MiniCPM-V surpasses proprietary models such as GPT-4V, Gemini Pro, Qwen-VL and Claude 3 in overall performance, and support multimodal conversation for over 30 languages.

Note: You need to rebuild ./ollama binary file first, there are 3 ways to do so.

1. Download the binary file

Go to release page and download the file.
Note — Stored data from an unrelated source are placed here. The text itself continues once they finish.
Lemma inject_Z_of_nat_lt (a b : nat) :
  (a < b)%nat -> inject_Z (Z.of_nat a) < inject_Z (Z.of_nat b).
Proof. intros. rewrite <- Zlt_Qlt. lia. Qed.

Lemma inject_Z_of_nat_le (a b : nat) :
  (a <= b)%nat -> inject_Z (Z.of_nat a) <= inject_Z (Z.of_nat b).
Proof. intros. rewrite <- Zle_Qle. lia. Qed.


End ExactIndex.

(** ** Upsampling (the interpolation branch of normalizeArray) *)

Section Upsampling.
Local Open Scope Q_scope.





End Upsampling.

(** ** Downsampling (the bucket branch of normalizeArray) *)

Section BucketArithmetic.



Local Open Scope Q_scope.

Lemma bucketIndex_exact (i m n : nat) :
  (0 < n)%nat ->
  bucketIndex (F := ExactNum) i m n
  = Fin (inject_Z (Z.of_nat (bucket_of m n i))).
Proof.
  intros Hn. unfold bucketIndex, num_of_nat.
  cbn [num_div num_mul num_of_Z Math_floor exact_number exact_lift2
       exact_lift1 exact_div].
  assert (Hn0 : ~ inject_Z (Z.of_nat n) == 0).
  { intros E. pose proof (inject_Z_of_nat_lt 0 n Hn) as Hlt.
    change (inject_Z (Z.of_nat 0)) with 0 in Hlt. lra. }
  rewrite (Qeq_bool_false _ _ Hn0). cbn [exact_lift1 exact_lift2].
  do 2 f_equal. unfold bucket_of.
  rewrite Nat2Z.inj_div, Nat2Z.inj_mul, Zdiv_Qdiv.
  apply Qfloor_comp. rewrite inject_Z_mult. field. exact Hn0.
Qed.


End BucketArithmetic.

Section ExactArrays.



End ExactArrays.

Section DownsamplingExact.
Local Open Scope Q_scope.
Variable data : list Q.
Variable m : nat.
Let n : nat := length data.



End DownsamplingExact.

Section AveragingFacts.
Local Open Scope Q_scope.




Variable data : list Q.
Variable m : nat.





End AveragingFacts.

Section AveragingMode.
Local Open Scope Q_scope.




Example normalizeArray_average_exact_values :
  (normalizeArray ∅ 0%nat (map Fin [1; 2; 3; -4; 5; 6]) 3 false false).1
  = [Num (Fin (3 # 2)); Num (Fin (7 # 2)); Num (Fin (11 # 2))].
Proof. reflexivity. Qed.

End AveragingMode.


(** ** Reasoning about calls: what a computation leaves alone *)

Section Preservation.
Variable R : World -> World -> Prop.
Hypothesis R_refl : forall w, R w w.
Hypothesis R_trans : forall w1 w2 w3, R w1 w2 -> R w2 w3 -> R w1 w3.

Lemma preserves_ret {A : Type} (a : A) : preserves R (ret a).
Proof. intros w. apply R_refl. Qed.

Lemma preserves_throw {A : Type} (e : Exn) : preserves R (@throw A e).
Proof. intros w. apply R_refl. Qed.

Lemma preserves_get_world : preserves R get_world.
Proof. intros w. apply R_refl. Qed.

Lemma preserves_modify (f : World -> World) :
  (forall w, R w (f w)) -> preserves R (modify f).
Proof. intros Hf w. apply Hf. Qed.

Lemma preserves_bind {A B : Type} (c : M A) (k : A -> M B) :
  preserves R c -> (forall a, preserves R (k a)) -> preserves R (bind c k).
Proof.
  intros Hc Hk w. unfold bind. specialize (Hc w).
  destruct (c w) as [[a|e] w']; simpl in *; [|done].
  eapply R_trans; [exact Hc|apply Hk].
Qed.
🔥 Especially the ./ollama-linux-arm64 file was build on debian os. It can run in Termux app on android phone.

Start the server:

./ollama-linux-x86_64 serve

Running this model:

ollama run hhao/openbmb-minicpm-llama3-v-2_5

2. Running in docker (use cpu or gpu)

🆕 Support x86_64 and arm64 arch os.
Support CUDA (NVIDIA) and ROCm (AMD). more detail >>

# x86_64 arch
docker pull hihao/ollama-amd64

# arm64 arch
# docker pull hihao/ollama-arm64

docker run -d -v ./models:/root/.ollama -p 11434:11434 --name ollama hihao/ollama-amd64

docker exec -it ollama bash

ollama run hhao/openbmb-minicpm-llama3-v-2_5

3. Rebuild ./ollama binary file instruction

Install Requirements

cmake version 3.24 or higher
go version 1.22 or higher
gcc version 11.4.0 or higher

Setup the Code

Prepare both our llama.cpp fork and this Ollama fork.
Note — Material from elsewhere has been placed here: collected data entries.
(** A Generator that [NewGenerator] has not made has no [New] in its pool:
    on one with an empty pool, [Next] panics at the type assertion. *)
Theorem Next_without_NewGenerator
        (g : Generator) (ch : choice) (choices : list choice) :
  pool_New g = false ->
  pool g = [] ->
  Next (ch :: choices) g = Panic nil_conversion.
Proof.
  intros HN Hp. cbn [Next].
  assert (E : pool_Get ch g = Panic nil_conversion).
  { destruct ch as [i|]; cbn [pool_Get]; unfold pool_miss;
      rewrite ?Hp, ?HN; [destruct i|]; reflexivity. }
  now rewrite E.
Qed.

Lemma Next_without_NewGenerator_witness :
  Next [Nothing] zero_gen = Panic nil_conversion.
Proof. apply (Next_without_NewGenerator zero_gen Nothing []); reflexivity. Defined.

Lemma Next_cons (ch : choice) (choices : list choice) (g : Generator) :
  Next (ch :: choices) g =
  bind (pool_Get ch g) (fun p => turn (fst p) (snd p) choices).
Proof.
  cbn [Next]. destruct (pool_Get ch g) as [[c g1]|msg]; reflexivity.
Qed.

Lemma counter_at_exhausted (S : list byte) (B H j : Z) :
  0 <= j < step ->
  (uint16 (n (counter_at S B H j) + 1) =? limit (counter_at S B H j))
  = (j + 1 =? step).
Proof.
  intros Hj. cbn [n limit counter_at]. unfold uint16, step in *.
  rewrite Zplus_mod_idemp_l.
  destruct (Z.eqb_spec (j + 1) 32768) as [E | Hne].
  - replace (B + j + 1) with (B + 32768) by lia. apply Z.eqb_refl.
  - apply Z.eqb_neq. intros E.
    assert (H0 : (B + 32768 - (B + j + 1)) mod 2 ^ 16 = 0).
    { rewrite Zminus_mod, E, Z.sub_diag. reflexivity. }
    replace (B + 32768 - (B + j + 1)) with (32767 - j) in H0 by lia.
    rewrite Z.mod_small in H0 by lia. lia.
Qed.

Lemma counter_at_next (S : list byte) (B H j : Z) :
  {| n := uint16 (n (counter_at S B H j) + 1);
     limit := limit (counter_at S B H j);
     c_seed := c_seed (counter_at S B H j) |}
  = counter_at S B H (j + 1).
Proof.
  unfold counter_at. cbn [n limit c_seed]. f_equal.
  unfold uint16. rewrite Zplus_mod_idemp_l. f_equal. lia.
Qed.

Lemma byte_of_uint16_low (x : Z) :
  byte.of_Z (x mod 2 ^ 16) = byte.of_Z (x mod 2 ^ 8).
Proof.
  apply byte.unsigned_inj. rewrite !byte.unsigned_of_Z. unfold byte.wrap.
  rewrite Z.mod_mod by lia.
  apply Z.mod_mod_divide. exists (2 ^ 8). reflexivity.
Qed.

Lemma byte_of_uint16_high (x : Z) :
  byte.of_Z (Z.shiftr (x mod 2 ^ 16) 8) = byte.of_Z ((x / 2 ^ 8) mod 2 ^ 8).
Proof.
  rewrite Z.shiftr_div_pow2 by lia.
  rewrite <- (byte_of_Z_mod (x mod 2 ^ 16 / 2 ^ 8)). f_equal.
  change (2 ^ 16) with (2 ^ 8 * 2 ^ 8).
  rewrite Z.rem_mul_r by lia.
  rewrite (Z.mul_comm (2 ^ 8)), Z.div_add by lia.
  rewrite (Z.div_small (x mod 2 ^ 8)) by (apply Z.mod_pos_bound; lia).
  cbn [Z.add]. apply Z.mod_mod. lia.
Qed.

Lemma same_high_bytes (m j : Z) :
  0 <= m -> 0 <= j < step ->
  (step * m + j) / 2 ^ 8 / 2 ^ 8 = step * m / 2 ^ 8 / 2 ^ 8.
Proof.
  intros Hm Hj. unfold step in *. rewrite !Z.div_div by lia.
  change (2 ^ 8 * 2 ^ 8) with 65536.
  pose proof (Z.div_mod (32768 * m + j) 65536 ltac:(lia)) as H1.
  pose proof (Z.mod_pos_bound (32768 * m + j) 65536 ltac:(lia)) as H2.
  pose proof (Z.div_mod (32768 * m) 65536 ltac:(lia)) as H3.
  pose proof (Z.mod_pos_bound (32768 * m) 65536 ltac:(lia)) as H4.
  lia.
Qed.

(** The identifier that a turn of the loop makes from the counter of a
    block. *)
Lemma turn_counter_at (S : list byte) (m H j : Z) (g : Generator)
      (choices : list choice) :
  length S = 24%nat -> 0 <= m -> 0 <= j -> j + 1 < step ->
  turn (counter_at S (step * m) H j) g choices =
  Return (Some (ident S (step * m + j + 1) H,
                pool_Put (counter_at S (step * m) H (j + 1)) g)).
Proof.
  intros HS Hm Hj Hj1. unfold turn. cbv zeta.
  rewrite counter_at_exhausted by lia.
  destruct (Z.eqb_spec (j + 1) step) as [E | _]; [lia|].
  rewrite counter_at_next.
  cbn [n limit c_seed counter_at]. unfold uint16.
  rewrite Zplus_mod_idemp_l.
  destruct S as [|s0 [|s1 rest]]; [discriminate HS | discriminate HS |].
  unfold mask, ident.
  change (le_bytes 8 (step * m))
    with (byte.of_Z (step * m mod 2 ^ 8)
          :: byte.of_Z ((step * m / 2 ^ 8) mod 2 ^ 8)
          :: le_bytes 6 (step * m / 2 ^ 8 / 2 ^ 8)).
  change (le_bytes 8 (step * m + j + 1))
    with (byte.of_Z ((step * m + j + 1) mod 2 ^ 8)
          :: byte.of_Z (((step * m + j + 1) / 2 ^ 8) mod 2 ^ 8)
          :: le_bytes 6 ((step * m + j + 1) / 2 ^ 8 / 2 ^ 8)).
  cbn [skipn app xor_bytes].
  rewrite !byte_xor_0_r, byte_of_uint16_low, byte_of_uint16_high.
  replace (step * m + j + 1) with (step * m + (j + 1)) by lia.
  rewrite (same_high_bytes m (j + 1)) by lia.
  reflexivity.
Qed.

Lemma turn_exhausted (S : list byte) (B H j : Z) (g : Generator)
      (choices : list choice) :
  0 <= j < step -> j + 1 = step ->
  turn (counter_at S B H j) g choices = Next choices g.
Proof.
  intros Hj E. unfold turn. cbv zeta.
  rewrite counter_at_exhausted by exact Hj.
  now rewrite (proj2 (Z.eqb_eq _ _) E).
Qed.

Lemma zeros_8 : le_bytes 8 0 = repeat Byte.x00 8.
Proof. reflexivity. Qed.

Lemma ident_eq (S : list byte) (V : Z) :
  ident S V 0 = xor_bytes S (le_bytes 8 V).
Proof. unfold ident. rewrite zeros_8. apply xor_bytes_zeros. Qed.

Lemma ident_length (S : list byte) (V : Z) :
  length (ident S V 0) = length S.
Proof. rewrite ident_eq. apply length_xor_bytes. Qed.

Lemma ident_tail (S : list byte) (V : Z) :
  skipn 8 (ident S V 0) = skipn 8 S.
Proof. rewrite ident_eq. exact (skipn_xor_bytes S (le_bytes 8 V)). Qed.

Lemma ident_inj (S : list byte) (V V' : Z) :
  length S = 24%nat ->
  0 <= V < uint64_modulus -> 0 <= V' < uint64_modulus ->
  ident S V 0 = ident S V' 0 -> V = V'.
Proof.
  intros HS HV HV' E. rewrite !ident_eq in E.
  apply xor_bytes_cancel in E;
    [now apply le_bytes_8_inj | now rewrite !length_le_bytes
    | rewrite length_le_bytes; lia].
Qed.

Lemma inv_use (S : list byte) (g : Generator) (blocks : list block)
      (issued : list Z) (k k' : nat) (B j : Z) :
  inv S g blocks issued k ->
  (k <= k')%nat ->
  ~ In B (map fst blocks) ->
  (exists m, 0 <= m /\ B = step * m) ->
  B + step <= base0 g ->
  0 <= j -> j + 1 < step ->
  Forall (fun V => ~ (B + j < V < B + step)) issued ->
  inv S (pool_Put (counter_at S B 0 (j + 1)) g) ((B, j + 1) :: blocks)
      (issued ++ [B + j + 1]) k'.
Proof.
  intros (HS & HN & Hseed & Hb1 & Hpool & (K & HK & Hb0) & Hnd & Hblocks
          & Hndi & Hiss) Hk HB (m & Hm & EB) Hle Hj Hj1 Hfree.
  unfold inv. cbn [pool_Put pool_New seed base0 base1 pool map fst snd].
  split; [exact HS|]. split; [exact HN|]. split; [exact Hseed|].
  split; [exact Hb1|]. split; [now rewrite Hpool|].
  split; [exists K; split; [lia | exact Hb0]|].
  split; [constructor; assumption|].
  split.
  { constructor.
    - cbn [fst snd]. split; [exists m; split; assumption|].
      split; [exact Hle|]. split; [lia|].
      apply Forall_app. split.
      + eapply Forall_impl; [|exact Hfree]. cbn beta. intros V HV. lia.
      + constructor; [lia | constructor].
    - rewrite Forall_forall in Hblocks |- *. intros b Hb.
      destruct (Hblocks b Hb) as ((m' & Hm' & Eb) & Hle' & Hjb & Hfree').
      split; [exists m'; split; assumption|].
      split; [exact Hle'|]. split; [exact Hjb|].
      apply Forall_app. split; [exact Hfree'|].
      constructor; [|constructor].
      assert (Hne : fst b <> B)
        by (intros E; apply HB; rewrite <- E; now apply in_map).
      unfold step in *. lia. }
  split.
  { eapply Permutation_NoDup; [apply Permutation_cons_append|].
    constructor; [|exact Hndi].
    intros Hin. rewrite Forall_forall in Hfree.
    apply (Hfree _ Hin). lia. }
  apply Forall_app. split; [exact Hiss|].
  constructor; [unfold step in *; lia | constructor].
Qed.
git clone -b minicpm-v2.5 https://github.com/OpenBMB/ollama.git
cd ollama/llm
git clone -b minicpm-v2.5 https://github.com/OpenBMB/llama.cpp.git
cd ../

MacOS Build

Here we give a MacOS example. See the developer guide for more platforms.

brew install go cmake gcc

Optionally enable debugging and more verbose logging:

## At build time
export CGO_CFLAGS="-g"

## At runtime
export OLLAMA_DEBUG=1

Get the required libraries and build the native LLM code:

go generate ./...

Build ollama:

go build .

Start the server:

./ollama serve

Running this model:

ollama run hhao/openbmb-minicpm-llama3-v-2_5

Windows Build

Note: The windows build for Ollama is still under development.

Install required tools:

MSVC toolchain - C/C++ and cmake as minimal requirements
Go version 1.22 or higher
MinGW (pick one variant) with GCC.
- MinGW-w64
- MSYS2

$env:CGO_ENABLED="1"
go generate ./...
go build .

Start the server:

./ollama serve

Running this model:

ollama run hhao/openbmb-minicpm-llama3-v-2_5

Windows CUDA (NVIDIA) Build

In addition to the common Windows development tools described above, install CUDA after installing MSVC.

NVIDIA CUDA

Windows ROCm (AMD Radeon) Build

In addition to the common Windows development tools described above, install AMDs HIP package after installing MSVC.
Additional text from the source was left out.